__Exercise instructions__: Below are entries; print them exactly from the first line through the one containing "[services]) together with".

(Stored items)
"""

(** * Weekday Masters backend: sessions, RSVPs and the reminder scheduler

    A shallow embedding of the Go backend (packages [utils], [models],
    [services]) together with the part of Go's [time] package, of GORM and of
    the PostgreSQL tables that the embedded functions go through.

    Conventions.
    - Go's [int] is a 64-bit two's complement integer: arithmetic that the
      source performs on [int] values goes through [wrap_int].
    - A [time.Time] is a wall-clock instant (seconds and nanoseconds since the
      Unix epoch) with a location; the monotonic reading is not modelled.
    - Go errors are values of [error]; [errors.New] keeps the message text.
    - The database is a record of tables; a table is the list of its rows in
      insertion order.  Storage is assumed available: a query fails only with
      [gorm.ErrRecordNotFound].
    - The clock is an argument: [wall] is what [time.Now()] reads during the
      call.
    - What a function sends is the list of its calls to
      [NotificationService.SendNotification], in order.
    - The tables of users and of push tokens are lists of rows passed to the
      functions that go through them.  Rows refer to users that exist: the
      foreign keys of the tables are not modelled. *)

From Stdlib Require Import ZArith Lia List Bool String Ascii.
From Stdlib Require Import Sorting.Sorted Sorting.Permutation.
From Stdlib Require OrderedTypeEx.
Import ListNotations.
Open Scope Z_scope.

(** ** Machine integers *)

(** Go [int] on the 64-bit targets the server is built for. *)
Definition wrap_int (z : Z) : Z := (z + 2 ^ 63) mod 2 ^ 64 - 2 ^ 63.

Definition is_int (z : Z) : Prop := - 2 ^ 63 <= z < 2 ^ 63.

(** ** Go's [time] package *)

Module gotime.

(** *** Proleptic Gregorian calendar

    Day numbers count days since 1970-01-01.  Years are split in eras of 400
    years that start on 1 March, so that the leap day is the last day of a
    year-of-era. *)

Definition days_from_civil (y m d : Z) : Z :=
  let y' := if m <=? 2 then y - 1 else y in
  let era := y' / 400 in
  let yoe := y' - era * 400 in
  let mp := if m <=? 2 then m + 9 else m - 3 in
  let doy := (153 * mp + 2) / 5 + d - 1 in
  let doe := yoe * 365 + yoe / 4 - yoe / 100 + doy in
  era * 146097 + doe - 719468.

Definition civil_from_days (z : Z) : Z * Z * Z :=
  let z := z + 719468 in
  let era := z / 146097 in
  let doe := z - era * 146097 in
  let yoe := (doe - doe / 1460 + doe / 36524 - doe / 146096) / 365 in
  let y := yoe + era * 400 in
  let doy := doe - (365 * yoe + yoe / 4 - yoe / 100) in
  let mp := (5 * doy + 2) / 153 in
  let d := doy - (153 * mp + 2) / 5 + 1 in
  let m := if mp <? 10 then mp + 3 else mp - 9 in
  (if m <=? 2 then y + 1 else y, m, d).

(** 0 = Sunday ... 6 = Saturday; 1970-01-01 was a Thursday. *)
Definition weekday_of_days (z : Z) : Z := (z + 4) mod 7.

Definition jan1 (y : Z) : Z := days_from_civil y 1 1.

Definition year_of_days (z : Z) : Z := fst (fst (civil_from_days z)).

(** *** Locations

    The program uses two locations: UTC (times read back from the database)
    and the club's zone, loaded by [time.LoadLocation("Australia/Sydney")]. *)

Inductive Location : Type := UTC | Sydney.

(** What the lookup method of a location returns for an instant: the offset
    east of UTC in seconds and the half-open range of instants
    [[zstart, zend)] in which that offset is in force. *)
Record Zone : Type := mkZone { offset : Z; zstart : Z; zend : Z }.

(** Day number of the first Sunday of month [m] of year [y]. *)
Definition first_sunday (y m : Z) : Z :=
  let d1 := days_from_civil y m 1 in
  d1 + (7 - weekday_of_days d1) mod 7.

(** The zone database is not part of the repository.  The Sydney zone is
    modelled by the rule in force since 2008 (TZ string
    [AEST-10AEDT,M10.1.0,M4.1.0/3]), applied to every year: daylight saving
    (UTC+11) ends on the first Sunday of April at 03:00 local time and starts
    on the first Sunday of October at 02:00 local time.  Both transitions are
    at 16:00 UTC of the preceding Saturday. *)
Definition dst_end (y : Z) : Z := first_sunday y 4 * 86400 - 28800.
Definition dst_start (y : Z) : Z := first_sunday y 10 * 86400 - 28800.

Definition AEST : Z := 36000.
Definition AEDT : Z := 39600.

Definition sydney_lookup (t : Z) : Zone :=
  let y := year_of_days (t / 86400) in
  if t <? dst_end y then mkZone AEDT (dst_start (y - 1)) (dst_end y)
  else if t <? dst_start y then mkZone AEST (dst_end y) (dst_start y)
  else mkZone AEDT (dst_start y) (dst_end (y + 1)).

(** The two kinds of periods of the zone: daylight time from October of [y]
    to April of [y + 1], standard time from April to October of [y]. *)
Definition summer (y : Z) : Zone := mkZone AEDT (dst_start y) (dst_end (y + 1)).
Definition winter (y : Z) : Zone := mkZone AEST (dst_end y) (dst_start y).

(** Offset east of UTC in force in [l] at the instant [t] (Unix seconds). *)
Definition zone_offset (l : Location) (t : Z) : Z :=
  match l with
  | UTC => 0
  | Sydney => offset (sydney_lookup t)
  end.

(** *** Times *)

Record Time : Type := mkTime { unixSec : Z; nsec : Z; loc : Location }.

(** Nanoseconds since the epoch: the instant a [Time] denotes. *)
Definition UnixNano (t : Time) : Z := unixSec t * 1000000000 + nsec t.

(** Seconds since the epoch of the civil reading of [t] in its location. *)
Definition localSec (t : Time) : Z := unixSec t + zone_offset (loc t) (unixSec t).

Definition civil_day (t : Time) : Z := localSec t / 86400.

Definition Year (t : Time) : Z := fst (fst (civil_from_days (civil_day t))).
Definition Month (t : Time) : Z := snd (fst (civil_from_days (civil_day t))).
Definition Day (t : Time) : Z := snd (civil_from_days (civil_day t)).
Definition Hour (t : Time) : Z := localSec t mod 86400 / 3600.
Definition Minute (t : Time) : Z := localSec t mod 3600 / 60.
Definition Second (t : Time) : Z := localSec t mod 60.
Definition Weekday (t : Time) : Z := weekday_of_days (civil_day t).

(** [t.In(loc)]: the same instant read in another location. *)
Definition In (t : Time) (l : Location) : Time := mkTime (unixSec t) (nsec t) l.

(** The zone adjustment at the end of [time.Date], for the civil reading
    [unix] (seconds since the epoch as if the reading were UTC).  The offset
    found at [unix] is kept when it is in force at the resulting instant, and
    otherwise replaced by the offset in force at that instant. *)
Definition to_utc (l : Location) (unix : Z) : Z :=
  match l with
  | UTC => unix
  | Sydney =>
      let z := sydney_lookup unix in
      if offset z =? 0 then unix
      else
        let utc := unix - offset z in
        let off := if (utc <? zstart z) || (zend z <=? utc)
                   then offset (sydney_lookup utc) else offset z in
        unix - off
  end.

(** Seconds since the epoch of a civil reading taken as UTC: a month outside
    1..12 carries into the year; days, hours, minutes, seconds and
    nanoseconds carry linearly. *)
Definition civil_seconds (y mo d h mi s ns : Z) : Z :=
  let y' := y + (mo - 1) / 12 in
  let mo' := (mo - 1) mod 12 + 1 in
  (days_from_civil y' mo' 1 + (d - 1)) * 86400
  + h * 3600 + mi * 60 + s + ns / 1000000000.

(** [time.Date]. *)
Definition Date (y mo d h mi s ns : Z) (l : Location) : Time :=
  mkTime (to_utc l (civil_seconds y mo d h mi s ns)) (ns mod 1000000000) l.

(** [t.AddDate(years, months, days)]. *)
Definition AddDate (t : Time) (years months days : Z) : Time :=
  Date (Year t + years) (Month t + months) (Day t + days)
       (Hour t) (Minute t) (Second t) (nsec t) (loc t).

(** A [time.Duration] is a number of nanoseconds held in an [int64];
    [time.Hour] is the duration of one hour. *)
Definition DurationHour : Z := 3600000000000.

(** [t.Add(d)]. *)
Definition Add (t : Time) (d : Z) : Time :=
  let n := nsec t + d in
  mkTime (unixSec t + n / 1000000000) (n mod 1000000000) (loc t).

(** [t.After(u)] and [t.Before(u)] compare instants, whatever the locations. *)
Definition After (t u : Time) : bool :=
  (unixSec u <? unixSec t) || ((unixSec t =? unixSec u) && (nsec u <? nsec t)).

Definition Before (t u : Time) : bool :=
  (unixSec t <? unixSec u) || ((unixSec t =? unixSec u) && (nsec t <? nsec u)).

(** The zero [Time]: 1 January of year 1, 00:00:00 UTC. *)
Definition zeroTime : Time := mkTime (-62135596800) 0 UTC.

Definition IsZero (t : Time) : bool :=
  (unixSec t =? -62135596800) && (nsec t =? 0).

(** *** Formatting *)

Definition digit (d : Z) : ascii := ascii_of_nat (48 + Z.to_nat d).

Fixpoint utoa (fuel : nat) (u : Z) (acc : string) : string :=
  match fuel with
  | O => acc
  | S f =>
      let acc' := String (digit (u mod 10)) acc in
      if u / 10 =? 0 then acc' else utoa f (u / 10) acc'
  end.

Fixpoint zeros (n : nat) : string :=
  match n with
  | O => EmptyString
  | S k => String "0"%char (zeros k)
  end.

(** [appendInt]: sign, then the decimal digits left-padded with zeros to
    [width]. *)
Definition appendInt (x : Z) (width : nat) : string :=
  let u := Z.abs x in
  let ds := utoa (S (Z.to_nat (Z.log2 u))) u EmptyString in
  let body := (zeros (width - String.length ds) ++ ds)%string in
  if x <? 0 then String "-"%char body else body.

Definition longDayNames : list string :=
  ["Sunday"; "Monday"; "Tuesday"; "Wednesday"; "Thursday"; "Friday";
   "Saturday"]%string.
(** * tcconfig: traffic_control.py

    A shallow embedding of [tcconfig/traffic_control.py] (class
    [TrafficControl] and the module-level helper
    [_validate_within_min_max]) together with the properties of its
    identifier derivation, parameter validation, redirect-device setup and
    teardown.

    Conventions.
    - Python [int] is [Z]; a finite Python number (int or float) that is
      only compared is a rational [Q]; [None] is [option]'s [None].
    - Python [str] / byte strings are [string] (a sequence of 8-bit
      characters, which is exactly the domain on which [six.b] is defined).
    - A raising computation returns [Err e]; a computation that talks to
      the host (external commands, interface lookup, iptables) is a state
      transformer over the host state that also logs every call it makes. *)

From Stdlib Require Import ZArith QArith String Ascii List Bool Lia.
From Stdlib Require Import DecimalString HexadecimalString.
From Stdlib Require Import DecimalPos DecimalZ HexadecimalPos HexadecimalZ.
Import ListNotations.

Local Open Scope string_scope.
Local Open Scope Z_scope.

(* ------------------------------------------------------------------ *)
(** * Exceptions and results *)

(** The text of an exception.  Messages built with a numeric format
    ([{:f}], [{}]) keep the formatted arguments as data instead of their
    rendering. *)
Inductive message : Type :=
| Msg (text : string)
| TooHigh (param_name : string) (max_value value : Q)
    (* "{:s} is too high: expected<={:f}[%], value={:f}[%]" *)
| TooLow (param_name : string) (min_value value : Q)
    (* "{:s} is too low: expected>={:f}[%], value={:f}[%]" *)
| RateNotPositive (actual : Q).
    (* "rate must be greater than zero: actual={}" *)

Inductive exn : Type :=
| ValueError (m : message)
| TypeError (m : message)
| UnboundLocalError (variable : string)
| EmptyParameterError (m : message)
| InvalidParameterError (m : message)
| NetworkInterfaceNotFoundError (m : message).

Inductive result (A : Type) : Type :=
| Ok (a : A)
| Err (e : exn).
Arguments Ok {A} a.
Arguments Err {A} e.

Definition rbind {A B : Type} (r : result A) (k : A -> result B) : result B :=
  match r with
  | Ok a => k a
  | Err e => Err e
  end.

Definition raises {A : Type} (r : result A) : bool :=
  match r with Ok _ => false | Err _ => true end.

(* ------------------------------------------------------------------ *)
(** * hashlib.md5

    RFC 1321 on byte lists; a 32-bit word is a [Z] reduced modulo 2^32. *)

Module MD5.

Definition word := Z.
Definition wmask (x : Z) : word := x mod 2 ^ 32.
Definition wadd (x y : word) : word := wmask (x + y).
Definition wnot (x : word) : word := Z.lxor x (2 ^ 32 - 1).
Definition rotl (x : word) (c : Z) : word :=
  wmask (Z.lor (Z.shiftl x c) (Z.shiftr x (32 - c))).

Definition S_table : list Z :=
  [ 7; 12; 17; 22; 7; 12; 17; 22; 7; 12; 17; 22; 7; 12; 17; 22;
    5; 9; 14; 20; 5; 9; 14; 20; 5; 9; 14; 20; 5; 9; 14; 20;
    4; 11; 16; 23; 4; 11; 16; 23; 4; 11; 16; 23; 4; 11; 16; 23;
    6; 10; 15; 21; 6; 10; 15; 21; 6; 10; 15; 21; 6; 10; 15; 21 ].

"""

__Response below__:
(** * Weekday Masters backend: sessions, RSVPs and the reminder scheduler

    A shallow embedding of the Go backend (packages [utils], [models],
    [services]) together with the part of Go's [time] package, of GORM and of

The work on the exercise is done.